その55 「本当の支配者」

2014.12.21

ルカの福音書2:1-7

 キリストの誕生には当時のローマ帝国の皇帝の命令が深く関わっていました。その命令に動かされる世界中の人々のなかに、ひっそりと生まれた赤ちゃんがいたのです。

1、人の思いにまさる神の計画。

 初代ローマ皇帝のアウグストは全世界に住民登録を命じました。皆自分の故郷に戻らなくてはならず、多くの人が、喜んでではなく、嫌でも従わなければならない状況だったと思います。ヨセフとマリヤはそのような地上の支配者の命令に翻弄されて、何百キロもの道のりを遠く、ヨセフの先祖ダビデの町であるベツレヘムへと旅をしなければならなかったのです。救い主の親にしては、随分弱弱しい、情けない姿に映ります。しかしその「仕方なし」の旅が、何百年も前から予告されていた預言を実現させたのでした。
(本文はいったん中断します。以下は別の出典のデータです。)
(* ===== verification/Printf.v ===== *)
(** * Formatted output (rt-thread/src/kservice.c)

    [Printf] is [print_number] and [rt_vsnprintf] over any sink of characters
    (class [Sink]): the C code handles its buffer only through
    "if (str < end) *str = c; ++str", which is the sink [buffer].  [str] and
    [end] are 32-bit pointers: [++str] wraps, and then [str < end] holds
    again.  The sink [text] collects all characters.  [PrintfSpec] relates the
    two, and [PrintfThms] holds the properties.

    RT_PRINTF_PRECISION is defined, RT_PRINTF_LONGLONG and RT_PRINTF_SPECIAL
    are not.  The fields, widths and lengths are [int]s, and signed overflow
    wraps, as the compiled code does. *)
From S2P Require Import Prelude CTypes CString.
From stdpp Require Import base list.
From Stdlib Require Import ZArith Lia.
Open Scope Z_scope.

Module Printf.
Import CMem CStr.

(** The variable arguments: a word, or a pointer with the bytes it points to. *)
Inductive arg : Type :=
  | VInt (v : Z)
  | VPtr (p : Z) (s : list Z).

Definition ZEROPAD : Z := 1.
Definition SIGN : Z := 2.
Definition PLUS : Z := 4.
Definition SPACE : Z := 8.
Definition LEFT : Z := 16.
Definition SPECIAL : Z := 32.
Definition LARGE : Z := 64.

Definition is_set (type bit : Z) : bool := negb (Z.land type bit =? 0).

Definition isdigit (c : Z) : bool := u32 (c - 48) <? 10.

(** The remainder, and the new value of [*n]. *)
Definition divide (n base : Z) : Z * Z :=
  if base =? 10 then (u32 n mod 10, s32 (u32 n / 10)) else (u32 n mod 16, s32 (u32 n / 16)).

(** The number, and the pointer behind it. *)
Fixpoint skip_atoi (s : list Z) (i : Z) : result (Z * list Z) :=
  match s with
  | [] => Err F_wild
  | c :: s' => if isdigit c then skip_atoi s' (s32 (i * 10 + c - 48)) else Ok (i, s)
  end.

Definition small_digits : list Z := [48; 49; 50; 51; 52; 53; 54; 55; 56; 57; 97; 98; 99; 100; 101; 102].
Definition large_digits : list Z := [48; 49; 50; 51; 52; 53; 54; 55; 56; 57; 65; 66; 67; 68; 69; 70].
(* ===== verification/I2cBit.v ===== *)
(** * The software I2C master (components/drivers/i2c/i2c-bit-ops.c)

    [Wire] is the pair of open-drain lines, with any slave on the other side:
    what the slave does may depend on everything that happened on the lines.
    [I2c] is the C code on it, [Decode] reads the symbols off the history of
    the lines, [I2cThms] holds the properties.  The pin functions are those
    of drivers/drv_soft_i2c.c. *)
From S2P Require Import Prelude CTypes.
From stdpp Require Import base list.
From Stdlib Require Import ZArith Lia.
Open Scope Z_scope.

Module Wire.

(** What the master does to the lines and sees on them. *)
Inductive event : Type :=
  | E_scl (level : bool)
  | E_sda (level : bool)
  | E_delay (us : Z)
  | E_sleep (ticks : Z)
  | E_sample (level : bool).

(** The history, newest event first, and the tick counter. *)
Record wires : Type := mk_wires { hist : list event; now : Z }.

(** The level that the master drives: released lines are high. *)
Fixpoint scl_out (h : list event) : bool :=
  match h with [] => true | E_scl b :: _ => b | _ :: h => scl_out h end.
Fixpoint sda_out (h : list event) : bool :=
  match h with [] => true | E_sda b :: _ => b | _ :: h => sda_out h end.

(** The other side: the levels to which the slave pulls or leaves the lines,
    and the ticks that go by while the master waits, beyond what it asked. *)
Class Slave : Type := {
  slave_scl : list event -> bool;
  slave_sda : list event -> bool;
  late : list event -> Z
}.

Section Lines.
Context `{Slave}.
(** Both checks at once: [check_key] samples the pins IO1_x into [check_amr],
    [check_lock] the pins IO0_x into [check_elec]. *)
Definition check_at (keys : bool) (board : WL164001_t W) : Z -> app W -> result (app W) :=
  if keys then check_key_at board else check_lock_at board.
Definition check (keys : bool) (board : WL164001_t W) : app W -> result (app W) :=
  if keys then check_key board else check_lock board.
Definition pin_row (keys : bool) : Z := if keys then 1 else 0.

Definition mk (keys : bool) (ks : list key_info_t) (mine other : list (list Z)) pr (w : W) : app W :=
  if keys then mk_app ks mine other pr w else mk_app ks other mine pr w.

(** The state that a window stands for. *)
Definition state_of (keys : bool) (window : list Z) : Z :=
  if keys then (if 4 <? total window then key_out else key_in)
  else (if 4 <? total window then lock else unlock).
Definition with_state (keys : bool) (window : list Z) (k : key_info_t) : key_info_t :=
  if keys then with_key_status k (state_of true window) else with_lock_status k (state_of false window).

(** Reading the pins of a row from [k] on gives the samples [ss]. *)
Fixpoint reads (d : rt_device W) (j k : Z) (ss : list Z) (w w' : W) : Prop :=
  match ss with
  | [] => w' = w
  | s :: ss => exists w1 b e, rt_device_read d 0 (pin_name j k) 0 w = Ok (w1, b, s, e) /\
      reads d j (k + 1) ss w1 w'
  end.

Definition byte (s : Z) : Prop := 0 <= s < 256.
(* ===== verification/Serial.v ===== *)
(** * The serial framework and the DMA reception of its driver
      (components/drivers/serial/serial.c, drivers/drv_usart.c)

    [Serial] is the framework over any driver: the driver is a class of
    operations on a state of its own.  [Stm32Uart] is the part of the board's
    driver that turns the position of the receiving DMA channel into an event
    of the framework.  [SerialThms] holds the properties, and the interleaving
    of the parts of a transmission by DMA.

    The log of [_serial_check_buffer_size] and the code for POSIX files and
    terminals (not compiled) are left out.  Memory comes from the caller: the
    arguments of [rt_serial_open] say what [rt_malloc] returns. *)
From S2P Require Import Prelude CTypes RingBuffer CString KService Timer Kernel KernelSpec KernelThms Ipc IpcSpec IpcThms DevIpc.
From stdpp Require Import base list gmap.
From Stdlib Require Import ZArith Lia.
Open Scope Z_scope.

Module Serial.
Import Kern Sched Thread IpcList Completion DataQueue.

Definition RT_DEVICE_FLAG_SUSPENDED : Z := 32.
Definition RT_DEVICE_FLAG_STREAM : Z := 64.
Definition RT_DEVICE_FLAG_INT_RX : Z := 256.
Definition RT_DEVICE_FLAG_DMA_RX : Z := 512.
Definition RT_DEVICE_FLAG_INT_TX : Z := 1024.
Definition RT_DEVICE_FLAG_DMA_TX : Z := 2048.

Definition RT_DEVICE_CTRL_RESUME : Z := 1.
Definition RT_DEVICE_CTRL_SUSPEND : Z := 2.
Definition RT_DEVICE_CTRL_CONFIG : Z := 3.
Definition RT_DEVICE_CTRL_SET_INT : Z := 16.
Definition RT_DEVICE_CTRL_CLR_INT : Z := 17.

Definition RT_SERIAL_EVENT_RX_IND : Z := 1.
Definition RT_SERIAL_EVENT_TX_DONE : Z := 2.
Definition RT_SERIAL_EVENT_RX_DMADONE : Z := 3.
Definition RT_SERIAL_EVENT_TX_DMADONE : Z := 4.

Definition RT_SERIAL_DMA_RX : Z := 1.
Definition RT_SERIAL_DMA_TX : Z := 2.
箴言 19:21 人の心には多くの計画がある。しかし【主】のはかりごとだけが成る。

 神を信じ、神に従いたいと願うのであれば、人生に起こるすべてのことが神の計画のために用いられます。何故ならそれが私たちの人生の目的だからです。時には「何故こんなことが?」「どうして私がこんなことを…?」ということもあるかもしれません。でも全てのことを益に変えてくださる神を信じ続けましょう。

2、神は居場所を捜しておられる。

 この物語の象徴的な言葉は7節の「宿屋には彼らのいる場所がなかったからである」という言葉です。天地を創られ、すべてを支配しておられる神のおられる場所がなかったのです。すべてを捨てて、へりくだって人として生まれてくださった主の謙遜を表すと同時に、人間たちが目先のことに振り回されて、本来迎えるべき神を心から締め出してしまっている様子を象徴するようです。

 確かに私たちは、日頃様々な目先のことに追われながら生活しています。恐れたり、不安になったり、やらなければならない日常生活の細々としたものに心をとらわれます。しかし神は私たちの心の扉を開き、私たちが迎えるのを待っておられるのです。

黙示録3:20 見よ。わたしは、戸の外に立ってたたく。だれでも、わたしの声を聞いて戸をあけるなら、わたしは、彼のところに入って、彼とともに食事をし、彼もわたしとともに食事をする。

 私たちの人生の本当の支配者となってくださる主をお迎えしましょう。主が私たちの心の王座に座られ、自分の人生を支配することを願うときに、主はすべてのことに意味を与えてくださいます。

3、本当の支配者は私のために命を投げ出す。

 生まれたばかりのキリストが「布にくるまれ、飼葉おけに寝かされた」という記述も象徴的なものです。布にくるまれとは死体を意味し、飼い葉おけは当時の死体を置く場所と同じです。そして家畜小屋は洞窟にあり、まさに墓を連想させる場所だったのです。このようにキリストは生まれた直後から、死を暗示され、十字架への道を歩み始められたことが分かります。聖書はこのような赤子こそが、私たちの生と死を支配する者だと教えています。

 自分の力で歩くには人生はあまりにも危険で、痛みに満ちています。しかし主に人生の主導権を明け渡すならば、主が最も良い道を歩ませてくださいます。この方を信じていきましょう。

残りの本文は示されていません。